(Material to process Opens)

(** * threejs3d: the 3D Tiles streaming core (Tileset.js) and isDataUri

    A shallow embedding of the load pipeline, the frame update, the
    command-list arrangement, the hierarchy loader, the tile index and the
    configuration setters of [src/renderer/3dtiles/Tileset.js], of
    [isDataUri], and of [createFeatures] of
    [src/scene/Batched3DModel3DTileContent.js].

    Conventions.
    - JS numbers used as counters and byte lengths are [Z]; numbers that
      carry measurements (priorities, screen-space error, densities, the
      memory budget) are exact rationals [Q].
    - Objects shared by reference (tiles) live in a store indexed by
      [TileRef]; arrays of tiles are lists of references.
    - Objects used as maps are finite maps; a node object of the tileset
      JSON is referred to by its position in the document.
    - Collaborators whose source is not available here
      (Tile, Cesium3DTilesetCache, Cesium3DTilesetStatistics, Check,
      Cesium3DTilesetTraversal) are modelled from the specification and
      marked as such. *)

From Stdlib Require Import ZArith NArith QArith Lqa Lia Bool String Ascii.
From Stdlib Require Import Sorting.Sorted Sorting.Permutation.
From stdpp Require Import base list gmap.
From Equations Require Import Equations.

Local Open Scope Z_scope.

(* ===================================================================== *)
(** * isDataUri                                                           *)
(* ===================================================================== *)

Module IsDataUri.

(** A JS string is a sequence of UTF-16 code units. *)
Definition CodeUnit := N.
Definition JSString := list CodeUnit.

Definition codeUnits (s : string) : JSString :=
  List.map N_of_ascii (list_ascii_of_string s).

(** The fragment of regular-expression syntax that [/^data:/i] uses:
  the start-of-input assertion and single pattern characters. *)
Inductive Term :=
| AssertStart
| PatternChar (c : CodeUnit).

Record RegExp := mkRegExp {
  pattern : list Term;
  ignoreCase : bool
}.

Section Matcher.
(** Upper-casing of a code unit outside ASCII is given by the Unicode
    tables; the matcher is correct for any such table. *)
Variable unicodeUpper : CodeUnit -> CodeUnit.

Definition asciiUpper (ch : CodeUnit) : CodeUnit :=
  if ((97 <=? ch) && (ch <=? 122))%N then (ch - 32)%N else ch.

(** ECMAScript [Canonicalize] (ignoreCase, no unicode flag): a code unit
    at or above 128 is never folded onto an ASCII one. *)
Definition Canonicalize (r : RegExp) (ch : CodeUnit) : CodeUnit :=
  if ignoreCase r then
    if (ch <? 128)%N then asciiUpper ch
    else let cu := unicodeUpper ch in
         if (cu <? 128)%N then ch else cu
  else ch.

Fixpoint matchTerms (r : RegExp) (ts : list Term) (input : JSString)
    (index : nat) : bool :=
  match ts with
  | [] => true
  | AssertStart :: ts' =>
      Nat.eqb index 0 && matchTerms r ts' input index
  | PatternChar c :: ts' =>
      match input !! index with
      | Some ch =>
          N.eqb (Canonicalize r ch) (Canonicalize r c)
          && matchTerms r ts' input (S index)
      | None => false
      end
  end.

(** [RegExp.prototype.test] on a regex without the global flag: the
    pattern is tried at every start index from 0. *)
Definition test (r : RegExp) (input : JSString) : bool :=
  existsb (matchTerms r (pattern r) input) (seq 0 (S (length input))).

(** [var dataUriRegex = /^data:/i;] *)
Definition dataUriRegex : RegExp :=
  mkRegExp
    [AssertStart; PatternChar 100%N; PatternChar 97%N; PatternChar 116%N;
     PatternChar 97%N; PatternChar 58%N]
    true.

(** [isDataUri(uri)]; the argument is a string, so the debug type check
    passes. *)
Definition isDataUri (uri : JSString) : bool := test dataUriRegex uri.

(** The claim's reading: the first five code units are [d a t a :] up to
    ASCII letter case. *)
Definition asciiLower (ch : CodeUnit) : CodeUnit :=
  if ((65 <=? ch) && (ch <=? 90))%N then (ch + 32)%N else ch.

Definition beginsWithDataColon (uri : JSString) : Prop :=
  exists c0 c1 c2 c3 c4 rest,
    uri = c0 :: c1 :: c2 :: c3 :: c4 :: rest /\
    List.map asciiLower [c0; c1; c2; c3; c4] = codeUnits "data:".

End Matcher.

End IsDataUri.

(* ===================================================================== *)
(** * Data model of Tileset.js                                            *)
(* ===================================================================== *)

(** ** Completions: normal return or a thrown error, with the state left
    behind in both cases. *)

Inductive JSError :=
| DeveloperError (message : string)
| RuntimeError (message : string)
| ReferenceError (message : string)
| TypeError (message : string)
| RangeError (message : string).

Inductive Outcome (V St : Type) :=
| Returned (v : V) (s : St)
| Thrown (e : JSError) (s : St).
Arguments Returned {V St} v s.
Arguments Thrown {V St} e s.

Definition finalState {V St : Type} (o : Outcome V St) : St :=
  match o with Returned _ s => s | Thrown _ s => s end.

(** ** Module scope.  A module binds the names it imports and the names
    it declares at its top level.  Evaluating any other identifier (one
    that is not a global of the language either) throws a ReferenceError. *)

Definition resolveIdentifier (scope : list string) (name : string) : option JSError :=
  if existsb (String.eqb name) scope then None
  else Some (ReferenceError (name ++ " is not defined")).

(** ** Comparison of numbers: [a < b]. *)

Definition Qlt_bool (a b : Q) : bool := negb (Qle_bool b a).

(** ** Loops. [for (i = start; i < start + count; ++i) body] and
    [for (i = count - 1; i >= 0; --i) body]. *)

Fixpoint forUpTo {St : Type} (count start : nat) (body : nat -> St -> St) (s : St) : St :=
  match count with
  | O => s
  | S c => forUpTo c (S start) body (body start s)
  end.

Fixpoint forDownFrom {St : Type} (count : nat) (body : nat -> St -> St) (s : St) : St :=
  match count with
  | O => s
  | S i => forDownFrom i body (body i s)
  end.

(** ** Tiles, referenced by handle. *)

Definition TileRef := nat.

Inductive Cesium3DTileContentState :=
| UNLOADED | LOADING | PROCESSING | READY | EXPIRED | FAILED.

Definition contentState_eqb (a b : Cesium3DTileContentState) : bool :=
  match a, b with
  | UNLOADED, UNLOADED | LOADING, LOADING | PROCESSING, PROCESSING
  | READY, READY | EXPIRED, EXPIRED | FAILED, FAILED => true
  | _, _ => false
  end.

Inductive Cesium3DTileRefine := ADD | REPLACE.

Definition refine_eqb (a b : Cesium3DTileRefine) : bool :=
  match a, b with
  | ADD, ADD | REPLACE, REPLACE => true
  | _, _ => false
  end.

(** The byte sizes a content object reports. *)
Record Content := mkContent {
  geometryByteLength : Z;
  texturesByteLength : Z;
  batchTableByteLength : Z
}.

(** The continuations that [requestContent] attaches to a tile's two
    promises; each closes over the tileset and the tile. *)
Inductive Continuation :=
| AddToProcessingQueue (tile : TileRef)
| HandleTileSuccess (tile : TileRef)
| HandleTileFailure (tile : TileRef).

(Material to process Closes)

(About this exercise) Give only the number of lines in the preceding data that include the word "Record".

(Response below) 2